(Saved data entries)
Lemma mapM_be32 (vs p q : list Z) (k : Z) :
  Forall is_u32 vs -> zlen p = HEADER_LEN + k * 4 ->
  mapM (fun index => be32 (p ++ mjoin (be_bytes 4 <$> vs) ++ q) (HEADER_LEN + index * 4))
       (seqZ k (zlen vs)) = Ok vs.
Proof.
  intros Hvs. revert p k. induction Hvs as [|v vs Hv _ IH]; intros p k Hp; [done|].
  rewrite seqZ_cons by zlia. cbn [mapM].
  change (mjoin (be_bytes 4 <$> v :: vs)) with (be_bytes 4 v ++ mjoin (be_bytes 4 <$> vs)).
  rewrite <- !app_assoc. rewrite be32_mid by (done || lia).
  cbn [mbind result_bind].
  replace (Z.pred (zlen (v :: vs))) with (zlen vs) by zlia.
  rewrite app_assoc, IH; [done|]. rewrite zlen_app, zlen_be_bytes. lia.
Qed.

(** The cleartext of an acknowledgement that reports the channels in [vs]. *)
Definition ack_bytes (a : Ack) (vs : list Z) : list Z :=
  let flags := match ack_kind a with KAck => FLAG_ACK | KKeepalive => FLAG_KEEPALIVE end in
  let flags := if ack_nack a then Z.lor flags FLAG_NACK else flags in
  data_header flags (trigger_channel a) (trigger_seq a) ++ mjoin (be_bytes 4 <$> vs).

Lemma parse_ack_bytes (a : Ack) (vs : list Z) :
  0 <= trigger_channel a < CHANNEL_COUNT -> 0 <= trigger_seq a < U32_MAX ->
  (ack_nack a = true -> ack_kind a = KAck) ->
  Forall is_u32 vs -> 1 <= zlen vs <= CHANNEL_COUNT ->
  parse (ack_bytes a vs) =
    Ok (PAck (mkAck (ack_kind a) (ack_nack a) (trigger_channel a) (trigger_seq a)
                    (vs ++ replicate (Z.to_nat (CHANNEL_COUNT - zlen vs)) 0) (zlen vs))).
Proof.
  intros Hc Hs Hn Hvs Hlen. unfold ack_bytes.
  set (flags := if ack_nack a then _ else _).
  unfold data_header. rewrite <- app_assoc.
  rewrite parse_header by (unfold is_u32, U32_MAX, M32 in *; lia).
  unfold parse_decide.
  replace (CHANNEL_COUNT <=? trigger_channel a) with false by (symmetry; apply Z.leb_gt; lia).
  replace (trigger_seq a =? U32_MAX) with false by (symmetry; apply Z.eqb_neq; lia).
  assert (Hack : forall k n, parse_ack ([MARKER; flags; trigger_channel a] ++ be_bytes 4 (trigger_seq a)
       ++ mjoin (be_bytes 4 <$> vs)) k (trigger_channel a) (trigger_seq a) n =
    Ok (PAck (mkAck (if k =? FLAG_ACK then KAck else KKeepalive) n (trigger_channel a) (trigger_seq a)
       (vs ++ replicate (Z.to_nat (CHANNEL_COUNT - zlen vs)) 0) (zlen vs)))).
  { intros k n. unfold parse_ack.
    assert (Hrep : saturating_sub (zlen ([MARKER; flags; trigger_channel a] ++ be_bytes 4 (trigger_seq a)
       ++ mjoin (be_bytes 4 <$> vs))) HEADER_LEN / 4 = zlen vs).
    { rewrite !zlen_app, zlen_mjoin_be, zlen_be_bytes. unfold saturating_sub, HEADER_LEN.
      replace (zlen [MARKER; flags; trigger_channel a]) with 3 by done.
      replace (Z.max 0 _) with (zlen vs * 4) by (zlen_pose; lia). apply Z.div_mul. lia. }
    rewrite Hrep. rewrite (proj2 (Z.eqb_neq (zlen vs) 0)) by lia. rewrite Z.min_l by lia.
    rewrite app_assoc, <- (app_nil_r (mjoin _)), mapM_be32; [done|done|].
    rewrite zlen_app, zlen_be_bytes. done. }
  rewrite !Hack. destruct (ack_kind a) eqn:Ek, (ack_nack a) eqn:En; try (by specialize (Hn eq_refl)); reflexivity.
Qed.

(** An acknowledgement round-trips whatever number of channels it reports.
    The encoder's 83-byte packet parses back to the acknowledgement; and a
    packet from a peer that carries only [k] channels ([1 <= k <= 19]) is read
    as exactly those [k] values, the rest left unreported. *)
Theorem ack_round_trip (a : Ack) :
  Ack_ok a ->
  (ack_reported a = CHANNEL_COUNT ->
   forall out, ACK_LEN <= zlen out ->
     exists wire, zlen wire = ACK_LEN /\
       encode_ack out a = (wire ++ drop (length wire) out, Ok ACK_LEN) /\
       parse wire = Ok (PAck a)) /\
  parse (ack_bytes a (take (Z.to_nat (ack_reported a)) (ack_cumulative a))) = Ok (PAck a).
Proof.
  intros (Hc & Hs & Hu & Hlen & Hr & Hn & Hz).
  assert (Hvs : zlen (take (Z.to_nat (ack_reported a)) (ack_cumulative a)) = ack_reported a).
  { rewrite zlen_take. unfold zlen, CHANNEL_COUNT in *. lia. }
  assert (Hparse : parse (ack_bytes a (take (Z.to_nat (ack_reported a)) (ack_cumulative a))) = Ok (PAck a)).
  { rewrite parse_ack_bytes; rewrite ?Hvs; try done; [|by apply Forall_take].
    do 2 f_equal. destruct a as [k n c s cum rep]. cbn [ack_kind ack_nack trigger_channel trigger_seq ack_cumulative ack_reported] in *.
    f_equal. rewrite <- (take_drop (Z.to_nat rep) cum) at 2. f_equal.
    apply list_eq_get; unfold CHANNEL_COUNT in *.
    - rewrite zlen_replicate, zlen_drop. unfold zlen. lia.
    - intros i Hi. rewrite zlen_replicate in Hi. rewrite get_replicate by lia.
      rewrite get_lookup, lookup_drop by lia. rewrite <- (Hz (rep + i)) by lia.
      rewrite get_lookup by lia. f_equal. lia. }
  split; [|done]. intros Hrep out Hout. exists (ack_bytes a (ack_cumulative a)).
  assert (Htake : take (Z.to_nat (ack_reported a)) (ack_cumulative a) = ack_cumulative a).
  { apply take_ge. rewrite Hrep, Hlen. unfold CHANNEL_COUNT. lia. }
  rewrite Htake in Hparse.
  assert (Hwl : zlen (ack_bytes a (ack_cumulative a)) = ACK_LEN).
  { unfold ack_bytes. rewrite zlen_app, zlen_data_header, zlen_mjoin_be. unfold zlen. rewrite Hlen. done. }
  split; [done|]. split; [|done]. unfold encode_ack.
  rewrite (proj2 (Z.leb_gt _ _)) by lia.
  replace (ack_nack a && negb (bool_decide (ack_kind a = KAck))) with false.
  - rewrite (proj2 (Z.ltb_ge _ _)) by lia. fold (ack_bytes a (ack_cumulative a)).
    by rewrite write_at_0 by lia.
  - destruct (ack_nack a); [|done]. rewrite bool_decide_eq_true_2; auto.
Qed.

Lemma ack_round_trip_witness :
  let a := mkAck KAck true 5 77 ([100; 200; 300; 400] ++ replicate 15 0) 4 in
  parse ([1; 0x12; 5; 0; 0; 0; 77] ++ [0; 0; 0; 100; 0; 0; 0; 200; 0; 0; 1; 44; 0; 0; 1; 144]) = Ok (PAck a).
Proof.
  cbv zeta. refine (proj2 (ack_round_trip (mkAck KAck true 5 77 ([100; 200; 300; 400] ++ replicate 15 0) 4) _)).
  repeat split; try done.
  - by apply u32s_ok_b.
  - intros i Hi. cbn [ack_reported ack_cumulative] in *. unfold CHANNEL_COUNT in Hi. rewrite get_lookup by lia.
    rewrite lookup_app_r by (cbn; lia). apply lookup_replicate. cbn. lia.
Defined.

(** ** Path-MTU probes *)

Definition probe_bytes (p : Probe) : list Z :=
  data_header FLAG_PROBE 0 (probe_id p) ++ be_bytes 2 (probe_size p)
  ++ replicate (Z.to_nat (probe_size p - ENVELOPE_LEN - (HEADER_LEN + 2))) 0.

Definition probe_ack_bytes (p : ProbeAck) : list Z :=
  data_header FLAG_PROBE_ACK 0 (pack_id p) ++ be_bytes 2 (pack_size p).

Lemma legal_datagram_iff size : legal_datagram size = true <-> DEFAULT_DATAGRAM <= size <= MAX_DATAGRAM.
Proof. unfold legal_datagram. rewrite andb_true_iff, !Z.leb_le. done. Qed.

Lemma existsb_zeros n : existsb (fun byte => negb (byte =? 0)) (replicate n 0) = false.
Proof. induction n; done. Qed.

---

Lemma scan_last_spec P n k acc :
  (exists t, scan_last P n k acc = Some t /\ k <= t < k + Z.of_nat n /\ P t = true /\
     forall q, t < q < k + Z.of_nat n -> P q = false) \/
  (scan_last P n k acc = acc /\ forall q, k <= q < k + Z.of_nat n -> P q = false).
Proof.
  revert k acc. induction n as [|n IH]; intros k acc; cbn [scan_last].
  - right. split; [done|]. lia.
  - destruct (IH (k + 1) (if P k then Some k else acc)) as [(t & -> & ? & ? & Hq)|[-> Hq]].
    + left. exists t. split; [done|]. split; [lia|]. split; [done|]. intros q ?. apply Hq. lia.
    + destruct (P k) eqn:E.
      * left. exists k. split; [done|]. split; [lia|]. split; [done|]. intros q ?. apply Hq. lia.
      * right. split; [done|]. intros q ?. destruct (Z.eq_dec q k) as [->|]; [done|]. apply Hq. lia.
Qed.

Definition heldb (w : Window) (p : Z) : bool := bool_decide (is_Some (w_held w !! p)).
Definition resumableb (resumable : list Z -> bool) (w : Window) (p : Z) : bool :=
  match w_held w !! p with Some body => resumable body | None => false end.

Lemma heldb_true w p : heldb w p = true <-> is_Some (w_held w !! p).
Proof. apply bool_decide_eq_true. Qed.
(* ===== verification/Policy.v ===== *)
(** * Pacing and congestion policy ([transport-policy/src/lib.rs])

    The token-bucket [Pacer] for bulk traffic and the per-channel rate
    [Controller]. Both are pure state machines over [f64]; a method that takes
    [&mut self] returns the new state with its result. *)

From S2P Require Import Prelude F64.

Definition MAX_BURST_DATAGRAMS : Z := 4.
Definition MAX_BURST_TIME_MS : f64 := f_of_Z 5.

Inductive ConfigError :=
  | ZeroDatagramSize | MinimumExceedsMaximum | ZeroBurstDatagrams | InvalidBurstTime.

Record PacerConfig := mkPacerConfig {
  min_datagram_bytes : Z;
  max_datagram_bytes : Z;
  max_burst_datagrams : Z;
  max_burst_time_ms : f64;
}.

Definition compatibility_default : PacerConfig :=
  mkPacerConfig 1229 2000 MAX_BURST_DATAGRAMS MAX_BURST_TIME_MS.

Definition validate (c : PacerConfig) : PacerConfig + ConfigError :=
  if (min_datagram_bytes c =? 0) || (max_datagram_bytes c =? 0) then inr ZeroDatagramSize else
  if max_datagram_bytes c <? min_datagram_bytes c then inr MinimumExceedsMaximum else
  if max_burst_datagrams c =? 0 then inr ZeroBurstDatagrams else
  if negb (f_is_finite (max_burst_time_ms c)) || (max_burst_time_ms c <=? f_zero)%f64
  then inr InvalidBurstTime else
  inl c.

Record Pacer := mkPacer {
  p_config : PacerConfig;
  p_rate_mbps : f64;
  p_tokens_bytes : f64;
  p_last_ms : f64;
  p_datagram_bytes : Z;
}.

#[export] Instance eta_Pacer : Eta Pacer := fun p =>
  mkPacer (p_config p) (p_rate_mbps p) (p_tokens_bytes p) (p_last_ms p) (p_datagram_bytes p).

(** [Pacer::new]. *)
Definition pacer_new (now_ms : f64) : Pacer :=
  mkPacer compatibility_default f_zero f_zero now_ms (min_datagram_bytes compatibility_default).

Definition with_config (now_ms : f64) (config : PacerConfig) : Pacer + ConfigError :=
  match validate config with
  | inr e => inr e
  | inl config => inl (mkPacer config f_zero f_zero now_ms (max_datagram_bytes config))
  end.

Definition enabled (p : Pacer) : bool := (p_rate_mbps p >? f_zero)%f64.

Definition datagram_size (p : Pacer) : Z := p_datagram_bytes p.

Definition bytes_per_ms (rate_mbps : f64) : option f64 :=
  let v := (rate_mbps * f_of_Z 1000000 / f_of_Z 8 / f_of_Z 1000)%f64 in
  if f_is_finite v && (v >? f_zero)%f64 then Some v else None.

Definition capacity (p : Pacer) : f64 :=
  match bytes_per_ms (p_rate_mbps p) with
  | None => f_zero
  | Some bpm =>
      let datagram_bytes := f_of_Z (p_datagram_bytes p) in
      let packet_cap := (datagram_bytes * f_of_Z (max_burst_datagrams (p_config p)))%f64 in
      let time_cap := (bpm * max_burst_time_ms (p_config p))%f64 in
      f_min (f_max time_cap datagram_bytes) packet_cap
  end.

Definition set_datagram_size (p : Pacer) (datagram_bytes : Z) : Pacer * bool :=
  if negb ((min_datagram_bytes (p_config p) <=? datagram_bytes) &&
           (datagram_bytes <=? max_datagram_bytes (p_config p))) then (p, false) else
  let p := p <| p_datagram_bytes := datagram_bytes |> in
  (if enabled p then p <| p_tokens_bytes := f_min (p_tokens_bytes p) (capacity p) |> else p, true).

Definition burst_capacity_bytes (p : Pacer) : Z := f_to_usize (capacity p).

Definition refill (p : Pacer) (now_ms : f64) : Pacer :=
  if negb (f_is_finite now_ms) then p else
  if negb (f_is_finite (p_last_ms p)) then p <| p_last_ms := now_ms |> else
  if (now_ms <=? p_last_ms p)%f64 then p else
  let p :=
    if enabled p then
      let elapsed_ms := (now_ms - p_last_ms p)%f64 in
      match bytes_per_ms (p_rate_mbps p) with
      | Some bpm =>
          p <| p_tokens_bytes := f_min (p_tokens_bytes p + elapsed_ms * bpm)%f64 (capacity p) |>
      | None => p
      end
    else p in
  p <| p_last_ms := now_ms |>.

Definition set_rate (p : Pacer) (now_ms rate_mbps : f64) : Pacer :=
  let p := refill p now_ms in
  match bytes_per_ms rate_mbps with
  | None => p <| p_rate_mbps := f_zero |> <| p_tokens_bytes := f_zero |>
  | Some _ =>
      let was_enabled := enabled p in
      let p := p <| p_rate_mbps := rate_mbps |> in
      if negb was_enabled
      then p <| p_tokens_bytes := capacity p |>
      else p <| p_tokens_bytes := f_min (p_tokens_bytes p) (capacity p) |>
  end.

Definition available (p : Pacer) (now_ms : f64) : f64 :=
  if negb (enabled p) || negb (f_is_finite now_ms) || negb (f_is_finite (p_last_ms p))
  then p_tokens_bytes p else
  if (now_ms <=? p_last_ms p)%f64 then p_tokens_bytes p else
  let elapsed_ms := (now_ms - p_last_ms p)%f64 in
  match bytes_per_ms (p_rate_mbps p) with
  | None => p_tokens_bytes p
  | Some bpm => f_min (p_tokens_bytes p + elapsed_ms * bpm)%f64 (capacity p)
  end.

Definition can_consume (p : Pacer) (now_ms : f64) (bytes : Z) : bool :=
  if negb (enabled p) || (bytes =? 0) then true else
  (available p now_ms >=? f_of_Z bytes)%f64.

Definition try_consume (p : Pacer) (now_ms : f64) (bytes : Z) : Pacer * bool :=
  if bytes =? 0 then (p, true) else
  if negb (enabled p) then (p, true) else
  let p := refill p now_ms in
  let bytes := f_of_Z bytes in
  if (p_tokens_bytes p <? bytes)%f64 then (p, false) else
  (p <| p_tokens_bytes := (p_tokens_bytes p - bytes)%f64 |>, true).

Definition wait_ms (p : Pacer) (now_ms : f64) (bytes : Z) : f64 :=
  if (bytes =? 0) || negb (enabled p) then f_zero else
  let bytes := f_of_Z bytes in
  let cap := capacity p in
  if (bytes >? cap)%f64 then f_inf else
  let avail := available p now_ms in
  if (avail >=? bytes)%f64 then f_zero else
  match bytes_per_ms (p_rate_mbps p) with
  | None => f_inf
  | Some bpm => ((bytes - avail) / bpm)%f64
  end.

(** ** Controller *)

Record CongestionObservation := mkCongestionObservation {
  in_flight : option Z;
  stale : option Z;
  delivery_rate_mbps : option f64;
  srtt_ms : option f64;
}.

* * *

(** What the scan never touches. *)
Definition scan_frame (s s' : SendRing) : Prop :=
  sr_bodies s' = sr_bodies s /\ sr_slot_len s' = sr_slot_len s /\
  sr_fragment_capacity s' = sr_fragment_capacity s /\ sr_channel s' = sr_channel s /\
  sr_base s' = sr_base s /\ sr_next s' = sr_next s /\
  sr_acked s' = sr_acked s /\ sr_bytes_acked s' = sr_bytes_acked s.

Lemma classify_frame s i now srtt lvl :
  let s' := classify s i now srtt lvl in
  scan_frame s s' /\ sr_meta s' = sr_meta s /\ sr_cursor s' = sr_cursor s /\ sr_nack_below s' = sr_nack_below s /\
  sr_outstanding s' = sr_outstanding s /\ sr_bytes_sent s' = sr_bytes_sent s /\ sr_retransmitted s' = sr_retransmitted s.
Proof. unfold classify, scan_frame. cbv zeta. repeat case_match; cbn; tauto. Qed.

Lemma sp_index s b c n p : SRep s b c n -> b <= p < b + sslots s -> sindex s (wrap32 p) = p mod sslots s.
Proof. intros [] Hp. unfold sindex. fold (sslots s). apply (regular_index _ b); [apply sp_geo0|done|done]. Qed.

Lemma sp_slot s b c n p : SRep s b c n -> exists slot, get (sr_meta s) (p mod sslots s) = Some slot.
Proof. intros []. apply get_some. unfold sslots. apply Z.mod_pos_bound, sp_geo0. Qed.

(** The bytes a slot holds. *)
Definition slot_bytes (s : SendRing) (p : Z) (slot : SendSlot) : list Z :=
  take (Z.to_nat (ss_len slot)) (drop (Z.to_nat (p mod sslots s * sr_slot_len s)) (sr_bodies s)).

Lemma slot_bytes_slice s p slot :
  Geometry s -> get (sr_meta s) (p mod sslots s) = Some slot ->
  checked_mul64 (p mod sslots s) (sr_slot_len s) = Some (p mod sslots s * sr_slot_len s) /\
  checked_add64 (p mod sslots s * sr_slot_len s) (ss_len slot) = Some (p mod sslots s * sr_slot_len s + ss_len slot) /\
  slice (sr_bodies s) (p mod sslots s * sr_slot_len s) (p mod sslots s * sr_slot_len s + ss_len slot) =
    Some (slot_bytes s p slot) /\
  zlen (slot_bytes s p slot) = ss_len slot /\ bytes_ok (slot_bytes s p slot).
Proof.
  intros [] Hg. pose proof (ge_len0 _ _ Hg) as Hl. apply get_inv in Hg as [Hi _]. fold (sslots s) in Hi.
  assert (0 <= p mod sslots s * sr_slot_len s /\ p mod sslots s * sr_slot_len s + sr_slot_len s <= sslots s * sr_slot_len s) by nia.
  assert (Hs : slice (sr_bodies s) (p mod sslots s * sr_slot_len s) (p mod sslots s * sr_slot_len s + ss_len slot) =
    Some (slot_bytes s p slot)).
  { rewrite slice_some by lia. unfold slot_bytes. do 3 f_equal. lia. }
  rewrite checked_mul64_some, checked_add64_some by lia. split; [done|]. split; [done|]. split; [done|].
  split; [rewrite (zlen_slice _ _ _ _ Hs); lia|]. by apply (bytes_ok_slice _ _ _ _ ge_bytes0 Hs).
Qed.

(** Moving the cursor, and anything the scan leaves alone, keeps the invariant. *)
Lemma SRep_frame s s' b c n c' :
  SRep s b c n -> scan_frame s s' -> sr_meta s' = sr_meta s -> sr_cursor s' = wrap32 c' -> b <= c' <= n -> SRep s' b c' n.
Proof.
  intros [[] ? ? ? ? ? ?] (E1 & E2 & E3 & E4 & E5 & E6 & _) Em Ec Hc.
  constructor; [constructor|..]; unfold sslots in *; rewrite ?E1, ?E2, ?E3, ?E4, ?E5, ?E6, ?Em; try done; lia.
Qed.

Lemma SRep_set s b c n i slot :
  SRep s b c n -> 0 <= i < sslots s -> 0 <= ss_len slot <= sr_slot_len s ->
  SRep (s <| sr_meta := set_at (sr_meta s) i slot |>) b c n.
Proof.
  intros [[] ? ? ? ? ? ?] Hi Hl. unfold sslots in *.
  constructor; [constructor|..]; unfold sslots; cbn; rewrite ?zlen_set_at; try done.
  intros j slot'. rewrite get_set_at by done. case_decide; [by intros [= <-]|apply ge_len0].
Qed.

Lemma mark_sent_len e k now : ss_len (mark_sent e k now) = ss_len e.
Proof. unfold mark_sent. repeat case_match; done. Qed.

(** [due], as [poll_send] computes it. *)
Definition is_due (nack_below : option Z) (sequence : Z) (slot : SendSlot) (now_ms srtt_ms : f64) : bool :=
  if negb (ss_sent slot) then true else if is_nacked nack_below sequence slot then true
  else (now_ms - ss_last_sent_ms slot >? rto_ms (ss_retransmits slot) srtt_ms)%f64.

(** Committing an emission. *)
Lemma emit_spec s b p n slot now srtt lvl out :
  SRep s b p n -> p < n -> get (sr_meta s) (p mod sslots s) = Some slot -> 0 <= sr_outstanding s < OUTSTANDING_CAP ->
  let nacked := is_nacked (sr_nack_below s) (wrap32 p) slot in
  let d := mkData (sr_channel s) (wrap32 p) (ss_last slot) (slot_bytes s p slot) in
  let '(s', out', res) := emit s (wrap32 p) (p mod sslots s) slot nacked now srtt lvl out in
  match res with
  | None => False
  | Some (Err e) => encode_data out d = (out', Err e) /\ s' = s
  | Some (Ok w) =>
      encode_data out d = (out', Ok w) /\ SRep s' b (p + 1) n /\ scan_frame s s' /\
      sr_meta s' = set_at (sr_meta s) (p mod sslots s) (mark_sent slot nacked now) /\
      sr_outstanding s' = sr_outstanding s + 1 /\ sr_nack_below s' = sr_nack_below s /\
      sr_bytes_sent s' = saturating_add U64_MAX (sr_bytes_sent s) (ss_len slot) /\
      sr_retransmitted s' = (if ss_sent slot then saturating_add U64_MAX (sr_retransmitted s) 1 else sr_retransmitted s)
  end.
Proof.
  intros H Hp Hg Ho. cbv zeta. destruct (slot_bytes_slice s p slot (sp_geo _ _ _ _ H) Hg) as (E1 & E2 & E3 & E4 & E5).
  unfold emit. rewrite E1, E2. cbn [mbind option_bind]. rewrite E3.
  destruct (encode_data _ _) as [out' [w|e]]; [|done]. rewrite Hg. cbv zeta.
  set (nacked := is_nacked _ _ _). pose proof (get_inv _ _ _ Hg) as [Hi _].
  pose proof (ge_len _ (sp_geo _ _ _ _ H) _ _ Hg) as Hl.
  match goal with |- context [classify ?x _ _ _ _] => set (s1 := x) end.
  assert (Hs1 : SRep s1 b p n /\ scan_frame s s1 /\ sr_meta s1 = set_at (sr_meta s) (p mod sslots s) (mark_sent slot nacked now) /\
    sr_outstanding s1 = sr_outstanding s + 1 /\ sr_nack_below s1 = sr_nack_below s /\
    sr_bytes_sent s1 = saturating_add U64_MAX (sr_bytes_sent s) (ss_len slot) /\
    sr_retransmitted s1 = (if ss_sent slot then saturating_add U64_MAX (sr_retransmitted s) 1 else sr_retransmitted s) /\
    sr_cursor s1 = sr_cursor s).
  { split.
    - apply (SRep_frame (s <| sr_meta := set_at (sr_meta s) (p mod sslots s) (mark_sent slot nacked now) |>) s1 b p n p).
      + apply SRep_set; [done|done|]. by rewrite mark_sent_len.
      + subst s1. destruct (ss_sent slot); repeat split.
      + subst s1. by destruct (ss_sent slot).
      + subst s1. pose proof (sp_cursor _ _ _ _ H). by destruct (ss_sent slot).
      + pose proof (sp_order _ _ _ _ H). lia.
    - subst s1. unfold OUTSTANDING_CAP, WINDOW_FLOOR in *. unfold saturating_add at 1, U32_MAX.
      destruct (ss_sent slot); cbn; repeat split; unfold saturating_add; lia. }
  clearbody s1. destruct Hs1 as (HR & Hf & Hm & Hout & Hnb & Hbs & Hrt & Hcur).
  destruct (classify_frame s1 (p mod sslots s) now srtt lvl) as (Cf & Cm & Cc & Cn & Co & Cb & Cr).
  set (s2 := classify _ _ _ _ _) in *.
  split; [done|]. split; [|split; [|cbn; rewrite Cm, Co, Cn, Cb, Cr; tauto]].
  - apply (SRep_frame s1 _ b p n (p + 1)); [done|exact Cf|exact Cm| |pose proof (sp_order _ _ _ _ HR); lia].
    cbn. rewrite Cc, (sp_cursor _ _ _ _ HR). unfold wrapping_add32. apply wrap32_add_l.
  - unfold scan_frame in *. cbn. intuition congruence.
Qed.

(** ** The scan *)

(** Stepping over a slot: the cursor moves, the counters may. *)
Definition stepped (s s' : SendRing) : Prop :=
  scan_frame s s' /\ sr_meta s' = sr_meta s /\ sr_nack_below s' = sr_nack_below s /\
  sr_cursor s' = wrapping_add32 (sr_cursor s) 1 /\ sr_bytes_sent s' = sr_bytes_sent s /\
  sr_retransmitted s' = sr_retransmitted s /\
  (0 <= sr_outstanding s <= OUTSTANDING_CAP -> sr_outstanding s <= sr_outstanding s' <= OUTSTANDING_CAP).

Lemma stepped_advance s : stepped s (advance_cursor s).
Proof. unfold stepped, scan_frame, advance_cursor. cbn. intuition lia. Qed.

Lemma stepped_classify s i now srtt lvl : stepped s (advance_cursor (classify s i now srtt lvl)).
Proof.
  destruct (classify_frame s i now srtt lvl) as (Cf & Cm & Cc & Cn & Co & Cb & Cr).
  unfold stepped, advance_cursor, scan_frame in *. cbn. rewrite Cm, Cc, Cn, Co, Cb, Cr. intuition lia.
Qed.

Directions
Find the word "KKeepalive" in the entries above and gather every line that holds it.

Reply
  let flags := match ack_kind a with KAck => FLAG_ACK | KKeepalive => FLAG_KEEPALIVE end in
    Ok (PAck (mkAck (if k =? FLAG_ACK then KAck else KKeepalive) n (trigger_channel a) (trigger_seq a)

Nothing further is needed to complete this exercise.